[Dataset entries]
>>>>>

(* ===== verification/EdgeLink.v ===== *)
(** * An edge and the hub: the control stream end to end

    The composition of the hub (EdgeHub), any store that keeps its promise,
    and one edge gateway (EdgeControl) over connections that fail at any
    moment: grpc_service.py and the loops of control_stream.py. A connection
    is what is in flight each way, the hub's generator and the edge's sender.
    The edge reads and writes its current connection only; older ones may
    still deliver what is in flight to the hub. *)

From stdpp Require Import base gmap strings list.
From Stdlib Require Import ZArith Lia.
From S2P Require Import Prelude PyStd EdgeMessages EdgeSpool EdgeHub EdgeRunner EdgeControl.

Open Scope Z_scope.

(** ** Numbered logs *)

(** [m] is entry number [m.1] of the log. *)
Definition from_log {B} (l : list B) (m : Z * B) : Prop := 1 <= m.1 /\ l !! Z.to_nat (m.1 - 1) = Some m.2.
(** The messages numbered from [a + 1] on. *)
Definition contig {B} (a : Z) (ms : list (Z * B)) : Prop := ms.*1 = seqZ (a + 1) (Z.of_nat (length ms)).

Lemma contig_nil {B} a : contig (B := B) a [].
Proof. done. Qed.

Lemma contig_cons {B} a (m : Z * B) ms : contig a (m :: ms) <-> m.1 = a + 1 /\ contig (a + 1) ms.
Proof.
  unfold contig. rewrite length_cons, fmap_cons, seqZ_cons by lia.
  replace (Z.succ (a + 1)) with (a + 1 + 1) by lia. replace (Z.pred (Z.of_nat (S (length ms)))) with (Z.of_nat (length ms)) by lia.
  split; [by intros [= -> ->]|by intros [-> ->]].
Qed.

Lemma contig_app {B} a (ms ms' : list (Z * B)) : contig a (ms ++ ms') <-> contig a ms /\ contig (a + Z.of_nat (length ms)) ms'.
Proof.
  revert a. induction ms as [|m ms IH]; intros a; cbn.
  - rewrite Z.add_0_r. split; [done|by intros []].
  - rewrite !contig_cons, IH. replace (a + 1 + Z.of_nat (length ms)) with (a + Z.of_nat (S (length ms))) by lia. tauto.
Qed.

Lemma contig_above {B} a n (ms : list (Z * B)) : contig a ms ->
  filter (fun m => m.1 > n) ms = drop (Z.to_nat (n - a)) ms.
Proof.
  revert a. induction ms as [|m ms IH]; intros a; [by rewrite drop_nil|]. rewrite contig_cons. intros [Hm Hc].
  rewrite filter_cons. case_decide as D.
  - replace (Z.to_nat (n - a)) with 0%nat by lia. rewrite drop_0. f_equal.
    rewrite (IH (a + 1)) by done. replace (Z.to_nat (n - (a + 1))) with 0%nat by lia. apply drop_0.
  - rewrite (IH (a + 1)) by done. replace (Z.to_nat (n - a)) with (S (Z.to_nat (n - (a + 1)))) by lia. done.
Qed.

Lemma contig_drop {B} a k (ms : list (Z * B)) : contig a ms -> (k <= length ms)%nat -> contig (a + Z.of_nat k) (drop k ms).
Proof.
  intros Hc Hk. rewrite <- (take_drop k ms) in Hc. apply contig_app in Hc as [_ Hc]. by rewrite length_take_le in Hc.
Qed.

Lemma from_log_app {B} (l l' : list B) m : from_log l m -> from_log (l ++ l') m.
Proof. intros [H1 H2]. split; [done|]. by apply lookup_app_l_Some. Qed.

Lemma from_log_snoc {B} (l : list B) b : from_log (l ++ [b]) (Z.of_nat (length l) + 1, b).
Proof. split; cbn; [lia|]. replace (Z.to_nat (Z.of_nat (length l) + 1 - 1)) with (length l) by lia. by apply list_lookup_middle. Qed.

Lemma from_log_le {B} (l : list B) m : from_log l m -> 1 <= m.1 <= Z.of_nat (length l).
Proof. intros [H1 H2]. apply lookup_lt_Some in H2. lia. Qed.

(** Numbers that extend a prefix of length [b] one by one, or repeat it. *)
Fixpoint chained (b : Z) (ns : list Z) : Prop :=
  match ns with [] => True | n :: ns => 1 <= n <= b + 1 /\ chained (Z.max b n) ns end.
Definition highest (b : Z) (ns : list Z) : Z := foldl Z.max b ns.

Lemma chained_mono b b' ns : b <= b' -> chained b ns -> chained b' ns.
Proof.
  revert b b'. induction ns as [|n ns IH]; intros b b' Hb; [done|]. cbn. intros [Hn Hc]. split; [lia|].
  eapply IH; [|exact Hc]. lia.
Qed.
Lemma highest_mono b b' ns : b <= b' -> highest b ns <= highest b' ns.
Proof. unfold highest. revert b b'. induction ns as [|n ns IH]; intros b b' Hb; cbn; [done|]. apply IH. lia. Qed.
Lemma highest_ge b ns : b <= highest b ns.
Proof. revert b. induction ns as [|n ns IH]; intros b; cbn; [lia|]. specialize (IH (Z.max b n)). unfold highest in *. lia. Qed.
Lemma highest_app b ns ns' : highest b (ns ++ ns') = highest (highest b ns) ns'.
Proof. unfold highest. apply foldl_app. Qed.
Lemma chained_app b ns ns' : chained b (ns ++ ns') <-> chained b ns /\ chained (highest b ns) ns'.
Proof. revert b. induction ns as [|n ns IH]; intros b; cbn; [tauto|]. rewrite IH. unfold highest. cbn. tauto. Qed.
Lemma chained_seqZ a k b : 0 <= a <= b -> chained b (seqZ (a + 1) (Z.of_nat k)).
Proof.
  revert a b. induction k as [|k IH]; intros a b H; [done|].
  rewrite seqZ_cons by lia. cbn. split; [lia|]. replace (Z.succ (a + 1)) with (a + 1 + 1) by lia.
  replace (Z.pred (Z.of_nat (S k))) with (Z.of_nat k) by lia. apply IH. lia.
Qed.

<<<<<

REQUIRED WORK:
Starting at the first entry and ending at the last, reproduce each one exactly.

FINISHED EXERCISE:
(* ===== verification/EdgeLink.v ===== *)
(** * An edge and the hub: the control stream end to end

    The composition of the hub (EdgeHub), any store that keeps its promise,
    and one edge gateway (EdgeControl) over connections that fail at any
    moment: grpc_service.py and the loops of control_stream.py. A connection
    is what is in flight each way, the hub's generator and the edge's sender.
    The edge reads and writes its current connection only; older ones may
    still deliver what is in flight to the hub. *)

From stdpp Require Import base gmap strings list.
From Stdlib Require Import ZArith Lia.
From S2P Require Import Prelude PyStd EdgeMessages EdgeSpool EdgeHub EdgeRunner EdgeControl.

Open Scope Z_scope.

(** ** Numbered logs *)

(** [m] is entry number [m.1] of the log. *)
Definition from_log {B} (l : list B) (m : Z * B) : Prop := 1 <= m.1 /\ l !! Z.to_nat (m.1 - 1) = Some m.2.
(** The messages numbered from [a + 1] on. *)
Definition contig {B} (a : Z) (ms : list (Z * B)) : Prop := ms.*1 = seqZ (a + 1) (Z.of_nat (length ms)).

Lemma contig_nil {B} a : contig (B := B) a [].
Proof. done. Qed.

Lemma contig_cons {B} a (m : Z * B) ms : contig a (m :: ms) <-> m.1 = a + 1 /\ contig (a + 1) ms.
Proof.
  unfold contig. rewrite length_cons, fmap_cons, seqZ_cons by lia.
  replace (Z.succ (a + 1)) with (a + 1 + 1) by lia. replace (Z.pred (Z.of_nat (S (length ms)))) with (Z.of_nat (length ms)) by lia.
  split; [by intros [= -> ->]|by intros [-> ->]].
Qed.

Lemma contig_app {B} a (ms ms' : list (Z * B)) : contig a (ms ++ ms') <-> contig a ms /\ contig (a + Z.of_nat (length ms)) ms'.
Proof.
  revert a. induction ms as [|m ms IH]; intros a; cbn.
  - rewrite Z.add_0_r. split; [done|by intros []].
  - rewrite !contig_cons, IH. replace (a + 1 + Z.of_nat (length ms)) with (a + Z.of_nat (S (length ms))) by lia. tauto.
Qed.

Lemma contig_above {B} a n (ms : list (Z * B)) : contig a ms ->
  filter (fun m => m.1 > n) ms = drop (Z.to_nat (n - a)) ms.
Proof.
  revert a. induction ms as [|m ms IH]; intros a; [by rewrite drop_nil|]. rewrite contig_cons. intros [Hm Hc].
  rewrite filter_cons. case_decide as D.
  - replace (Z.to_nat (n - a)) with 0%nat by lia. rewrite drop_0. f_equal.
    rewrite (IH (a + 1)) by done. replace (Z.to_nat (n - (a + 1))) with 0%nat by lia. apply drop_0.
  - rewrite (IH (a + 1)) by done. replace (Z.to_nat (n - a)) with (S (Z.to_nat (n - (a + 1)))) by lia. done.
Qed.

Lemma contig_drop {B} a k (ms : list (Z * B)) : contig a ms -> (k <= length ms)%nat -> contig (a + Z.of_nat k) (drop k ms).
Proof.
  intros Hc Hk. rewrite <- (take_drop k ms) in Hc. apply contig_app in Hc as [_ Hc]. by rewrite length_take_le in Hc.
Qed.

Lemma from_log_app {B} (l l' : list B) m : from_log l m -> from_log (l ++ l') m.
Proof. intros [H1 H2]. split; [done|]. by apply lookup_app_l_Some. Qed.

Lemma from_log_snoc {B} (l : list B) b : from_log (l ++ [b]) (Z.of_nat (length l) + 1, b).
Proof. split; cbn; [lia|]. replace (Z.to_nat (Z.of_nat (length l) + 1 - 1)) with (length l) by lia. by apply list_lookup_middle. Qed.

Lemma from_log_le {B} (l : list B) m : from_log l m -> 1 <= m.1 <= Z.of_nat (length l).
Proof. intros [H1 H2]. apply lookup_lt_Some in H2. lia. Qed.

(** Numbers that extend a prefix of length [b] one by one, or repeat it. *)
Fixpoint chained (b : Z) (ns : list Z) : Prop :=
  match ns with [] => True | n :: ns => 1 <= n <= b + 1 /\ chained (Z.max b n) ns end.
Definition highest (b : Z) (ns : list Z) : Z := foldl Z.max b ns.

Lemma chained_mono b b' ns : b <= b' -> chained b ns -> chained b' ns.
Proof.
  revert b b'. induction ns as [|n ns IH]; intros b b' Hb; [done|]. cbn. intros [Hn Hc]. split; [lia|].
  eapply IH; [|exact Hc]. lia.
Qed.
Lemma highest_mono b b' ns : b <= b' -> highest b ns <= highest b' ns.
Proof. unfold highest. revert b b'. induction ns as [|n ns IH]; intros b b' Hb; cbn; [done|]. apply IH. lia. Qed.
Lemma highest_ge b ns : b <= highest b ns.
Proof. revert b. induction ns as [|n ns IH]; intros b; cbn; [lia|]. specialize (IH (Z.max b n)). unfold highest in *. lia. Qed.
Lemma highest_app b ns ns' : highest b (ns ++ ns') = highest (highest b ns) ns'.
Proof. unfold highest. apply foldl_app. Qed.
Lemma chained_app b ns ns' : chained b (ns ++ ns') <-> chained b ns /\ chained (highest b ns) ns'.
Proof. revert b. induction ns as [|n ns IH]; intros b; cbn; [tauto|]. rewrite IH. unfold highest. cbn. tauto. Qed.
Lemma chained_seqZ a k b : 0 <= a <= b -> chained b (seqZ (a + 1) (Z.of_nat k)).
Proof.
  revert a b. induction k as [|k IH]; intros a b H; [done|].
  rewrite seqZ_cons by lia. cbn. split; [lia|]. replace (Z.succ (a + 1)) with (a + 1 + 1) by lia.
  replace (Z.pred (Z.of_nat (S k))) with (Z.of_nat k) by lia. apply IH. lia.
Qed.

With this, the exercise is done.